THE RECORDS
Lemma sameGate_tests (r r1 : RampL) :
  sameGate r r1 ->
  (forall pos, RampL.signedDistanceTo r1 pos = RampL.signedDistanceTo r pos)
  /\ (forall pos, inGate r1 pos = inGate r pos)
  /\ (forall prev pos, forwardAt r1 prev pos = forwardAt r prev pos)
  /\ (forall prev pos, backwardAt r1 prev pos = backwardAt r prev pos).
Proof.
  intros (A1 & A2 & A3 & A4 & A5).
  assert (Hd : forall pos, RampL.signedDistanceTo r1 pos = RampL.signedDistanceTo r pos).
  { intros pos. unfold RampL.signedDistanceTo. now rewrite A1, A4. }
  split; [exact Hd|]. split.
  { intros pos. unfold inGate, RampL.withinY, RampL.withinWidth.
    now rewrite A1, A2, A3, A4. }
  split; intros prev pos; unfold forwardAt, backwardAt; now rewrite !Hd.
Qed.

(** The ramp after [enterRampMode]: armed, same gate, same memory. *)
Lemma enterRampMode_ramp (r : RampL) (p : Player) (b : RigidBody) :
  p.(vars).(body) = Some b ->
  exists (r1 : RampL) (p1 : Player) (c1 c2 : BodyCall),
    RampL.enterRampMode (r, p)
    = Some (tt, (r1, p1), [BodyWrite ByRampL c1; BodyWrite ByRampL c2; EnteredRampMode])
    /\ r1.(playerRampMode) = true
    /\ r1.(playerPreviousPos) = r.(playerPreviousPos)
    /\ sameGate r r1
    /\ (exists b1, p1.(vars).(body) = Some b1).
Proof.
  intros Hb. pose proof (enterRampMode_some r p b Hb) as He. cbv zeta in He.
  rewrite He. eexists _, _, _, _. split; [reflexivity|].
  cbn. repeat split. eexists; reflexivity.
Qed.

(** The ramp after a tick in ramp mode: same gate, same memory, and no
    gate or entry event. *)
Lemma rampTick_quiet (env : Env) (r : RampL) (b : RigidBody) :
  let '(r1, b1, t) := rampTick env r b in
  sameGate r r1
  /\ r1.(playerPreviousPos) = r.(playerPreviousPos)
  /\ filter isGateCrossed t = []
  /\ filter isEnteredRampMode t = [].
Proof.
  unfold rampTick.
  destruct (RampL.stepRampConstraint _ _ _) as [state1 result].
  destruct (exitedRamp result); cbn; unfold sameGate; cbn; auto 10.
Qed.

(** A tick outside ramp mode. *)
Lemma gate_tick (env : Env) (r : RampL) (p : Player) (b : RigidBody) (prev : Vector3) :
  p.(vars).(body) = Some b ->
  r.(playerRampMode) = false ->
  r.(computedGateMesh) = true ->
  r.(playerPreviousPos) = Some prev ->
  let pos := b.(translation) in
  let forward := inGate r pos && forwardAt r prev pos in
  let backward := inGate r pos && backwardAt r prev pos in
  exists (r1 : RampL) (p1 : Player) (t : Trace),
    RampL.updateWith env (r, p) = Some (tt, (r1, p1), t)
    /\ filter isGateCrossed t
       = (if forward then [GateCrossed Forward]
          else if backward then [GateCrossed Backward] else [])
    /\ filter isEnteredRampMode t = (if forward then [EnteredRampMode] else [])
    /\ r1.(playerRampMode) = forward
    /\ r1.(playerPreviousPos) = Some pos
    /\ sameGate r r1.
Proof.
  intros Hb Hm Hg Hp pos forward backward.
  rewrite (updateWith_gate env r p b prev Hb Hm Hg Hp). fold pos.
  fold forward. fold backward.
  destruct forward.
  - destruct (enterRampMode_ramp r p b Hb)
      as (r1 & p1 & c1 & c2 & He & Hm1 & _ & Hs & _).
    rewrite He. eexists _, _, _. split; [reflexivity|].
    cbn. repeat split; try assumption; try apply Hs.
  - destruct backward; eexists _, _, _; (split; [reflexivity|]);
      cbn; repeat split; try assumption; auto.
Qed.

(** A tick in ramp mode: detection is suspended. *)
Lemma ramp_tick (env : Env) (r : RampL) (p : Player) (b : RigidBody) :
  p.(vars).(body) = Some b ->
  r.(playerRampMode) = true ->
  exists (r1 : RampL) (p1 : Player) (t : Trace),
    RampL.updateWith env (r, p) = Some (tt, (r1, p1), t)
    /\ filter isGateCrossed t = []
    /\ filter isEnteredRampMode t = []
    /\ r1.(playerPreviousPos) = r.(playerPreviousPos)
    /\ sameGate r r1.
Proof.
  intros Hb Hm. rewrite (updateWith_rampMode env r p b Hb Hm).
  pose proof (rampTick_quiet env r b) as Hq.
  destruct (rampTick env r b) as [[r1 b1] t].
  destruct Hq as (Hs & Hp & H1 & H2).
  eexists _, _, _. split; [reflexivity|]. auto.
Qed.
(** * AI Story Generator (app.py): a shallow embedding and its properties

    The program is one Streamlit script.  Each run of the script reads the
    widget state of the browser session, renders a page element by element,
    and -- when the generate button was pressed -- formats a chat prompt,
    sends it to the generation service, parses the reply into a
    [StoryOutput], shows it and renders it to a PDF offered for download.

    The embedding follows the script top to bottom:
    - Python values, exceptions and a state-and-exception monad [M] over a
      [world] that holds the rendered page, the calls of the model and
      what the client sent for them, the file system and the names the
      tempfile module draws;
    - the f-string prompt template, kept as the text of the source and
      scanned for its replacement fields;
    - reportlab's canvas and text object, as the lines they draw and the
      glyphs of each line;
    - the script itself, [main]. *)

From Stdlib Require Import ZArith String Ascii List Lia.
From Stdlib Require Import Numbers.DecimalString.
From stdpp Require Import base option gmap strings list fin_maps.

Import ListNotations.
Open Scope string_scope.
Open Scope Z_scope.

(** ** Python values and exceptions *)

Module Py.

(** The values the script puts in the dict it hands to the chain. *)
Inductive value : Type :=
| Str (s : string)
| Int (z : Z)
| Bool (b : bool).

(** [str(v)], as [str.format] applies it to a replacement field. *)
Definition str (v : value) : string :=
  match v with
  | Str s => s
  | Int z => NilEmpty.string_of_int (Z.to_int z)
  | Bool true => "True"
  | Bool false => "False"
  end.

(** Truth value of a string: [not s] holds exactly for the empty string. *)
Definition truthy (s : string) : bool :=
  match s with
  | EmptyString => false
  | String _ _ => true
  end.

(** [s.split(sep)] for a one-character separator: the pieces between the
    separators, in order; k separators give k+1 pieces. *)
Fixpoint split (sep : ascii) (s : string) : list string :=
  match s with
  | EmptyString => [EmptyString]
  | String c rest =>
      if Ascii.eqb c sep then EmptyString :: split sep rest
      else match split sep rest with
           | [] => [String c EmptyString]
           | piece :: pieces => String c piece :: pieces
           end
  end.

(** The exceptions that can travel through the handler of the button. *)
Inductive exn : Type :=
| KeyError (key : string)
| ValueError (msg : string)
| OutputParserException
| APIError (detail : string)
| FileExistsError (msg : string)
| FileNotFoundError (path : string).

End Py.

(** ** Results *)

(** A call returns a value or raises. *)
Inductive result (A : Type) : Type :=
| Ok (a : A)
| Raise (e : Py.exn).
Arguments Ok {A} a.
Arguments Raise {A} e.

(** ** Documents, page elements and messages *)

(** What reportlab puts on the page for one character of a text.  The
    standard fonts are Type-1 fonts with a one-byte encoding: a character
    the encoding of the font has is drawn as itself; for any other
    character reportlab tries the Symbol and ZapfDingbats fonts and, when
    they lack it too, draws the not-defined glyph of ZapfDingbats, a
    black square.  The encoding tables are reportlab's and are not in the
    repository; what is used of them here is that every font has the
    printable ASCII characters and that no table has the newline
    character or a Devanagari or Gujarati letter.  A character of which
    neither is known is kept as [ByTable]. *)
Inductive glyph : Type :=
| InFont (c : ascii)
| NotDef
| ByTable (code : N).

(** One line drawn by [textLine], with the font in force when it was
    drawn and a glyph per character of the text. *)
Record text_line : Type := TextLine {
  line_font : string;
  line_size : Z;
  line_glyphs : list glyph
}.

(** A page is the text drawn on it, in drawing order. *)
Definition page : Type := list text_line.

(** Page sizes in millimetres; [A4] is reportlab's [(210*mm, 297*mm)]. *)
Definition pagesize : Type := (Z * Z)%type.
Definition A4 : pagesize := (210, 297).

Record pdf : Type := Pdf {
  pdf_pagesize : pagesize;
  pdf_pages : list page
}.

(** What a path of the file system holds: the empty file that
    [NamedTemporaryFile] creates, or a saved document. *)
Inductive file : Type :=
| EmptyFile
| PdfFile (doc : pdf).

(** What a Streamlit call puts on the page. *)

Inductive element : Type :=
| PageConfig (page_title layout : string)
| Title (body : string)
| TextInput (label : string)
| Selectbox (label : string) (options : list string)
| NumberInput (label : string) (min_value max_value step : Z)
| Checkbox (label : string) (value : bool)
| Button (label : string)
| Warning (body : string)
| Spinner (text : string)          (* on the page while its block runs *)
| Subheader (body : string)
| StWrite (body : string)
| DownloadButton (label : string) (data : file) (file_name mime : string)
| Error (body : string)
| Exception (e : Py.exn).

(** A chat message: its role and its text. *)
Record message : Type := Message {
  role : string;
  content : string
}.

ABOUT THIS TASK
Here the job is to set down exactly the lines of the material above that fall between the one with "(** The exceptions" and the one with "(** ** Documents, page", inclusive, and nothing beyond them.

RESULT
(** The exceptions that can travel through the handler of the button. *)
Inductive exn : Type :=
| KeyError (key : string)
| ValueError (msg : string)
| OutputParserException
| APIError (detail : string)
| FileExistsError (msg : string)
| FileNotFoundError (path : string).

End Py.

(** ** Results *)

(** A call returns a value or raises. *)
Inductive result (A : Type) : Type :=
| Ok (a : A)
| Raise (e : Py.exn).
Arguments Ok {A} a.
Arguments Raise {A} e.

(** ** Documents, page elements and messages *)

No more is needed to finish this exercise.